Dengan syahadat (persaksian diri) seperti di
atas, maka tak heran bila Sunan Tembayat tidak pernah memusuhi Syaikh Siti
Jenar (Syaikh Hasan Ali) dan santri-santrinya yang pada saat itu dianggap sesat
oleh pihak yang tidak menyukainya. Justru Sunan Tembayat bisa merangkul para
santri Syaikh Siti Jenar dalam “Patembayatan”-nya untuk musyawarah atau
sarasehan akan paham Ketuhanan yang ada. Tidak lantas memberi stigma sesat dan
menyesatkan terhadap paham lainnya. Maka tak heran bila setelah kematian Syaikh
Siti Jenar, banyak sekali murid-murid Syaikh Siti Jenar yang lantas bergabung
dalam “Patembayatan”-nya Sunan Tembayat.
Dalam “Babad Nagari Semarang” disebutkan
bahwa Sunan Tembayat memiliki banyak murid salah satunya adalah Ki Ageng
Gribig.

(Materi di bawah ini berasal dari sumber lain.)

(* ===== verification/EngineTheorems.v ===== *)
(** What holds of every engine that was created with [try_new] and fed events:
    it does not panic, its RIB is sound, its tables stay within their limits, and the
    host that follows the actions knows the RIB. *)
From S2P Require Import Prelude Net Model Metric Wire Api EngineState Deadlines Sources Output Rib Neighbors Timers Engine OutputSpec Invariant AdmissionSpec SelectionSpec ReceiveSpec TimersSpec EngineSpec Demo.
Import Hello.
Local Open Scope Z_scope.

Section Theorems.
Context {NL : IpNetLib} {MI : MetricImpl} {HO : HashOrder} {B : Build}.

(** C2. [try_handle] never panics in a build without overflow checks: every event
    of a reachable engine has a result; a rejected event leaves the engine as it
    was, and the next state is reachable again. *)
Theorem engine_never_panics e event :
  overflow_checks = false -> reachable e -> in_u64 (event_time event) ->
  exists r e', try_handle event e = Some (r, e') /\ reachable e' /\
    forall err, (r = Err err <-> validate_event event = Err err) /\ (r = Err err -> e' = e).
Proof.
  intros Hrel Hr Hn. destruct (reachable_Inv Hrel e Hr) as [HI Hb].
  destruct (try_handle_spec Hrel event e Hn HI Hb) as (r & e' & H & Hres).
  exists r, e'. split; [done|]. split; [by eapply (reach_step _)|]. intros err.
  destruct r as [acts|err']; destruct Hres as [Hv He]; rewrite Hv; [by split; [split|]|].
  split; [split; congruence|done].
Qed.

(** C4. Every selected route of a reachable engine is carried, field by field, by a
    candidate of a known neighbour on an existing interface: its metric is finite
    and strictly larger than the metric that neighbour advertised, the import
    policy in force admits it, it does not originate here, and its destination is
    not at the same time reported unreachable. *)
Theorem selected_routes_sound e k s :
  overflow_checks = false -> reachable e -> selected e !! k = Some s ->
  exists n c, candidates e !! (k, n) = Some c /\ s = selected_from_candidate c /\
    is_Some (neighbours e !! n) /\ is_Some (interfaces e !! nk_interface n) /\
    sr_key s = k /\ sr_interface s = nk_interface n /\ sr_router_id s <> cfg_router_id (config e) /\
    c_advertised_metric c < sr_metric s < INFINITY /\
    accept (cfg_route_policy (config e))
      (import_context k n (sr_next_hop s) (sr_router_id s) (sr_seqno s) (c_advertised_metric c)) = true /\
    tombstones e !! k = None.
Proof.
  intros Hrel Hr Hs. destruct (reachable_Inv Hrel e Hr) as [HI Hb].
  destruct (Hb k s Hs) as (n & c & Hc & ->). exists n, c.
  destruct (inv_selected _ HI _ _ Hs) as [S1 S2 S3 S4]. destruct (inv_candidates _ HI _ _ _ Hc) as [C1 C2 C3 C4 C5 C6].
  destruct (inv_known _ HI _ _ _ Hc) as [nb Hn]. destruct (inv_neighbours _ HI _ _ Hn) as [_ _ N3].
  simpl in *. destruct C5 as [C5|[C5 C5']]; [lia|]. rewrite C1 in *. split_and!; try done; eauto.
Qed.

(** C10. Tables stay within the configured limits, and each neighbour's counter is the
    number of candidates it has. *)
Theorem resource_limits_hold e :
  overflow_checks = false -> reachable e ->
  (size (neighbours e) <= max_neighbors (cfg_limits (config e)))%nat /\
  (size (candidates e) <= max_candidates (cfg_limits (config e)))%nat /\
  (forall n nb, neighbours e !! n = Some nb ->
     nb_candidates nb = size (filter (fun k => k.2 = n) (dom (candidates e))) /\
     (nb_candidates nb <= max_candidates_per_neighbor (cfg_limits (config e)))%nat) /\
  (forall k n, is_Some (candidates e !! (k, n)) -> is_Some (neighbours e !! n)).
Proof.
  intros Hrel Hr. destruct (reachable_Inv Hrel e Hr) as [HI _]. destruct HI as [IC IK IN MN MC IS IW IO IP].
  split_and!; try done.
  - intros n nb Hn. by destruct (IN n nb Hn).
  - intros k n [c Hc]. eauto.
Qed.

(** ** The host *)

Definition run_actions (rs : list (result ConfigError (list Action))) : list Action :=
  concat (map (fun r => match r with Ok acts => acts | Err _ => [] end) rs).

Lemma run_host events e rs e' :
  overflow_checks = false -> Inv e -> backed e -> Forall (fun ev => in_u64 (event_time ev)) events ->
  run events e = Some (rs, e') -> host_run (run_actions rs) (host_of e) = Some (host_of e').
Proof.
  intros Hrel. revert e rs. induction events as [|ev events IH]; intros e rs HI Hb Hev Hrun; simpl in Hrun.
  { by simplify_eq. }
  apply list.Forall_cons in Hev as [Hev Hevs].
  apply bind_Some in Hrun as ([r e1] & H1 & H2). apply bind_Some in H2 as ([rs' e2] & H2 & H3). simplify_eq.
  destruct (try_handle_spec Hrel ev e Hev HI Hb) as (r1 & e1' & H & Hres). simplify_eq.
  unfold run_actions. simpl. rewrite host_run_app. destruct r as [acts|err].
  - destruct Hres as [_ [I1 B1 _ _ Hh]]. rewrite Hh. simpl. by apply IH.
  - destruct Hres as [_ ->]. simpl. by apply IH.
Qed.

(** C3. The host refinement: a host that starts empty and replaces its routes at
    every [RoutesChanged] and its sequence number at every
    [SequenceNumberChanged] always knows exactly the engine's RIB, generation
    and sequence number; the generations it is given are consecutive and the
    sequence number advances one by one, so nothing is skipped or repeated. *)
Theorem host_follows_engine cfg e0 events rs e :
  overflow_checks = false -> Engine_try_new cfg = Ok e0 ->
  Forall (fun ev => in_u64 (event_time ev)) events -> run events e0 = Some (rs, e) ->
  host_run (run_actions rs) (MkHost [] [] 0 (cfg_sequence_number cfg)) = Some (host_of e).
Proof.
  intros Hrel Hnew Hev Hrun. destruct (new_Inv cfg e0 Hnew) as [HI Hb].
  replace (MkHost [] [] 0 (cfg_sequence_number cfg)) with (host_of e0); [by eapply run_host|].
  unfold Engine_try_new in Hnew. apply result_bind_Ok in Hnew as (u & _ & H). by injection H as <-.
Qed.
End Theorems.

(** * Witnesses *)

#[local] Existing Instance demo_net.
#[local] Existing Instance demo_metrics.
#[local] Existing Instance demo_order.
#[local] Existing Instance release_build.

Lemma engine_never_panics_witness :
  exists e r e', demo_state = Some e /\ try_handle (Tick 7000) e = Some (r, e') /\ reachable e' /\
    exists acts, r = Ok acts.
Proof.
  destruct demo_state_some as [e E].
  destruct (engine_never_panics e (Tick 7000) eq_refl (demo_state_reachable e E)) as (r & e' & H & Hr & He).
  - unfold in_u64, u64_max. simpl. lia.
  - exists e, r, e'. split_and!; [exact E|exact H|exact Hr|]. destruct r as [acts|err]; [by exists acts|].
    destruct (He err) as [[H1 _] _]. discriminate (H1 eq_refl).
Defined.

Lemma selected_routes_sound_witness :
  exists e k s, demo_state = Some e /\ selected e !! k = Some s /\ s.(sr_metric) < INFINITY /\
    exists n, is_Some (candidates e !! (k, n)).
Proof.
  destruct demo_route as (e & k & s & E & _ & Hs).
  destruct (selected_routes_sound e k s eq_refl (demo_state_reachable e E) Hs)
    as (n & c & Hc & _ & _ & _ & _ & _ & _ & Hm & _).
  exists e, k, s. split_and!; [exact E|exact Hs|lia|]. exists n. by exists c.
Defined.

Lemma resource_limits_hold_witness :
  exists e, demo_state = Some e /\ (size (neighbours e) <= 256)%nat /\ size (candidates e) = 1%nat.
Proof.
  destruct demo_state_some as [e E].
  destruct (resource_limits_hold e eq_refl (demo_state_reachable e E)) as (H & _).
  exists e. split; [exact E|].
  assert ((fun e => (max_neighbors (cfg_limits (config e)), size (candidates e))) <$> demo_state
          = Some (256%nat, 1%nat)) as Hd by (vm_compute; reflexivity).
  rewrite E in Hd. simpl in Hd. injection Hd as H1 H2. rewrite H1 in H. split; [exact H|exact H2].
Defined.

Lemma host_follows_engine_witness :
  exists cfg e0 rs e, demo_config = Some cfg /\ Engine_try_new cfg = Ok e0 /\
    run demo_events e0 = Some (rs, e) /\
    host_run (run_actions rs) (MkHost [] [] 0 (cfg_sequence_number cfg)) = Some (host_of e).
Proof.
  assert (succeeds (demo_run release_build demo_events) = true) as H by (vm_compute; reflexivity).
  apply succeeds_Some in H as ([rs e] & (e0 & (cfg & Hc & H0)%bind_Some & Hr)%bind_Some).
  destruct (Engine_try_new cfg) as [e1|] eqn:En; [|discriminate H0]. apply (inj Some) in H0 as ->.
  exists cfg, e0, rs, e. split_and!; [exact Hc|exact En|exact Hr|].
  exact (host_follows_engine cfg e0 demo_events rs e eq_refl En demo_events_typed Hr).
Defined.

Sedangkan dalam “Serat Centini” dinyatakan bahwa Sunan Tembayat
juga memiliki murid bernama Syaikh Sekar Delima. Nama tersebut merupakan
julukan yang diberikan oleh Sunan Tembayat yang nama aslinya adalah Raden Joko
Bluwo salah satu putra Brawijaya V, Raja terakhir Majapahit.
Dinyatakan pula bahwa Sunan Tembayat dalam
memberikan wejangan (petuah) tidak banyak mengguna-kan dalil-dalil atau
ayat-ayat yang menyusahkan bagi orang Jawa. Sunan Tembayat lebih suka memberi
petuah (wejangan) dengan “RASA” dan “SIMBOL”. Sebab Sunan
Tembayat mengetahui bahwa kebanyakan orang Jawa lebih kuat dan senang memahami
“RASA” dan “SIMBOL” daripada diberi penjelasan dalil-dalil atau
ayat-ayat yang menyusahkan. Menurut Sunan Tembayat dengan memahami “RASA”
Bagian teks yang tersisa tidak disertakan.